Josef Breuer foi médico e fisiologista que viveu entre 1842 e 1925 . Em 1880, Breuer aceitou o caso de Bertha von Pappenheim, uma jovem de notável inteligência que havia sido diagnosticada com histeria. Seus principais sintomas consistiam em paralisia, cegueira, surdez e silêncio de natureza possivelmente psicogênica (isto é, gerada pela auto-sugestão).
Outros sinais mais relevantes do caso incluem a presença de distúrbios de linguagem semelhantes à afasia, amnésia dissociativa, rejeição de alimentos e instabilidade emocional. Von Pappenheim também teve dores faciais de origem neurológica que foram tratadas com morfina, o que o levou a desenvolver um vício nessa substância.
Os registros de Breuer também descrevem von Pappenheim como um caso com características semelhantes ao que conhecemos hoje pelo rótulo “transtorno dissociativo de identidade” . Segundo o médico, o paciente possuía uma personalidade principal triste e medrosa, mas também uma criança e impulsiva ; ambos foram exacerbados com o tratamento.
O nascimento do método catártico
Von Pappenheim e Breuer notaram que os sintomas eram aliviados temporariamente se o paciente falasse sobre eles, sobre seus sonhos e alucinações e conseguisse atribuir uma causa a eles, principalmente durante a hipnose.
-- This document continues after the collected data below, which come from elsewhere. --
Lemma relative_has_agrees_with_resolve_witness :
  let rp := mkRelative [SegNum 1; SegStr "bar"] in
  let root := JObject [("foo", JObject [("bar", JNull)])] in
  let base := mkPointer [SegStr "foo"; SegStr "bar"] in
  RelativePointer.V1.has rp root base = Ok true
  /\ exists absolute,
       RelativePointer.resolve rp (LikePointer base) = Ok absolute
       /\ RelativePointer.V1.has rp root base = Pointer.has absolute root.
Proof.
  intros rp root base. split; [reflexivity|].
  exact (proj2 (proj2 (relative_has_agrees_with_resolve rp root base)) JNull
           eq_refl eq_refl eq_refl eq_refl eq_refl eq_refl ltac:(discriminate)).
Defined.

(** ** Parents of relative pointers *)

(** X23. [getParent] of a relative pointer drops the last segment and keeps
    the origin; it throws on a pointer that holds the origin only.  It
    commutes with resolution: resolving the parent against a base gives the
    parent of the resolved pointer. *)
Theorem relative_getParent_commutes_with_resolve (rp : JsonRelativePointer)
  (base : JsonPointer) :
  validRelative rp = true ->
  validPointer base = true ->
  RelativePointer.isKeyPointer rp = false ->
  RelativePointer.getParentIndexOffset rp = 0 ->
  RelativePointer.getParentIndex rp <= Pointer.getDepth base ->
  if (List.length (relativeSegments rp) <? 2)%nat then
    RelativePointer.getParent rp
    = Throw (mkError JsonPointerError "Cannot get the parent of a unresolved segment.")
  else
    exists parent,
      RelativePointer.getParent rp = Ok parent
      /\ relativeSegments parent = removelast (relativeSegments rp)
      /\ validRelative parent = true
      /\ RelativePointer.origin parent = RelativePointer.origin rp
      /\ RelativePointer.resolve parent (LikePointer base)
         = (resolved <- RelativePointer.resolve rp (LikePointer base) ;;
            Pointer.getParent resolved).
Proof.
  intros Hrp Hbase Hkey Hoffset Hbound.
  unfold RelativePointer.getParent.
  destruct (List.length (relativeSegments rp) <? 2)%nat eqn:Hlen; [reflexivity|].
  apply Nat.ltb_ge in Hlen.
  assert (Hvalid : forallb validSegment (relativeSegments rp) = true).
  { unfold validRelative in Hrp. destruct (relativeSegments rp); [discriminate|].
    apply andb_true_iff in Hrp. tauto. }
  destruct (validRelative_shape rp Hrp) as [first [rest [Hseg [Horigin Hrest]]]].
  rewrite Hseg in *.
  destruct rest as [|next rest]; [simpl in Hlen; lia|].
  set (parent := mkRelative (removelast (first :: next :: rest))).
  assert (Hshape : relativeSegments parent = first :: removelast (next :: rest))
    by reflexivity.
  assert (Horiginparent : RelativePointer.origin parent = RelativePointer.origin rp).
  { unfold RelativePointer.origin. rewrite Hshape, Hseg. reflexivity. }
  assert (Hparent : validRelative parent = true).
  { unfold validRelative. rewrite Hshape, Horigin. cbn [andb].
    change (first :: removelast (next :: rest)) with (removelast (first :: next :: rest)).
    apply forallb_removelast. exact Hvalid. }
  assert (Hindex : RelativePointer.getParentIndex parent = RelativePointer.getParentIndex rp)
    by (unfold RelativePointer.getParentIndex; rewrite Horiginparent; reflexivity).
  assert (Hprefix : forallb validSegment
                      (firstn (Z.to_nat (Pointer.getDepth base
                                         - RelativePointer.getParentIndex rp))
                         (segments base)) = true)
    by (apply forallb_firstn; exact Hbase).
  exists parent.
  split; [reflexivity|]. split; [reflexivity|]. split; [exact Hparent|].
  split; [exact Horiginparent|].
  rewrite (resolve_within_bounds rp base Hrp Hprefix Hkey Hoffset Hbound). cbn [bind].
  rewrite (resolve_within_bounds parent base Hparent).
  - rewrite Hindex, Hshape, Hseg. cbn [tl].
    rewrite getParent_nonroot.
    + cbn [segments]. rewrite removelast_app by discriminate. reflexivity.
    + unfold Pointer.isRoot. cbn [segments]. apply Nat.eqb_neq.
      rewrite length_app. simpl. lia.
  - rewrite Hindex. exact Hprefix.
  - unfold RelativePointer.isKeyPointer in *. rewrite Horiginparent. exact Hkey.
  - unfold RelativePointer.getParentIndexOffset in *. rewrite Horiginparent. exact Hoffset.
  - rewrite Hindex. exact Hbound.
Qed.

Lemma relative_getParent_commutes_with_resolve_witness :
  let rp := mkRelative [SegNum 1; SegStr "bar"; SegNum 0] in
  let base := mkPointer [SegStr "foo"; SegStr "qux"] in
  exists parent,
    RelativePointer.getParent rp = Ok parent
    /\ relativeSegments parent = [SegNum 1; SegStr "bar"]
    /\ validRelative parent = true
    /\ RelativePointer.origin parent = RelativePointer.origin rp
    /\ RelativePointer.resolve parent (LikePointer base)
       = (resolved <- RelativePointer.resolve rp (LikePointer base) ;;
          Pointer.getParent resolved).
Proof.
  intros rp base.
  exact (relative_getParent_commutes_with_resolve rp base
           eq_refl eq_refl eq_refl eq_refl ltac:(discriminate)).
Defined.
Como von Pappenheim estava satisfeito com o procedimento, Breuer decidiu se concentrar nele.
A própria Von Pappenheim deu a esse método os nomes “limpeza de chaminés” e “cura da fala”. Foi esse último termo que ganhou maior popularidade, juntamente com o concedido por Breuer e Freud: “método catártico”, que consiste principalmente em atribuir certas causas aos sintomas em estado de hipnose para eliminá-los.
Os sintomas de Von Pappenheim não desapareceram com o tratamento de Breuer (ele e Freud mentiram sobre isso ao documentar o caso em “Studies on Hysteria”), mas acabaram sendo admitidos; No entanto, com o tempo, ele se recuperou e se tornou uma figura relevante na sociedade alemã e um oponente da psicanálise .
Breuer, Freud e “Estudos sobre histeria”
Durante boa parte de sua vida, Breuer foi professor de fisiologia na Universidade de Viena. Com toda a probabilidade, seu aluno mais lembrado hoje foi Sigmund Freud, considerado o pai da psicanálise. Foi precisamente o caso de Anna O. que catapultou Freud para a fama , mesmo que ele nunca conhecesse Bertha von Pappenheim.
O caso inspirou Freud quando ouviu a história de Breuer. Apesar de sua relutância inicial, ele conseguiu convencer seu professor a incluí-lo em um livro sobre histeria e ajudar na redação. Além de Anna O. – apelido criado para este trabalho – “Estudos sobre histeria” incluíram outros quatro casos semelhantes.
No entanto, Freud estava convencido de que os sintomas tinham uma origem psicossexual que remonta a experiências traumáticas na infância, enquanto Breuer argumentou que a histeria poderia ser devida a causas orgânicas. Ambas as posições coexistem em “Estudos sobre histeria”, embora a que se consolidou no campo da psicanálise fosse a de Freud.
O que realmente aconteceu? Invenção da psicanálise
“Estudos sobre histeria”, e em particular o caso de Anna O., foram as sementes que permitiram que a abordagem psicanalítica germinasse . É claro que, nesse sentido, o papel de Freud como promotor do método catártico era inestimável – no qual ele confiava muito mais que Breuer – tanto através de sua obra escrita quanto graças ao apoio da alta sociedade.
Breuer discordou da atitude adotada por Freud, que ampliou sistematicamente os eventos reais do caso Anna O. até popularizar a lenda e fazer com que a maioria das pessoas ignorasse a versão de Breuer. Com toda a probabilidade, o objetivo de Freud era consolidar sua posição como clínico.
No entanto, muitos tentaram negar o relato de Freud, incluindo alguns de seus discípulos, como Carl Gustav Jung, que desempenhariam um papel fundamental no distanciamento das idéias de Freud que muitos praticantes da psicanálise realizavam.
Anos após o tratamento de Anna O. vários especialistas analisaram as evidências disponíveis para avaliar as causas de suas alterações. Muitos concordam que a origem parece orgânica e não psicogênica, e os sintomas podem ser explicados por distúrbios como encefalite, epilepsia do lobo temporal ou meningite tuberculosa.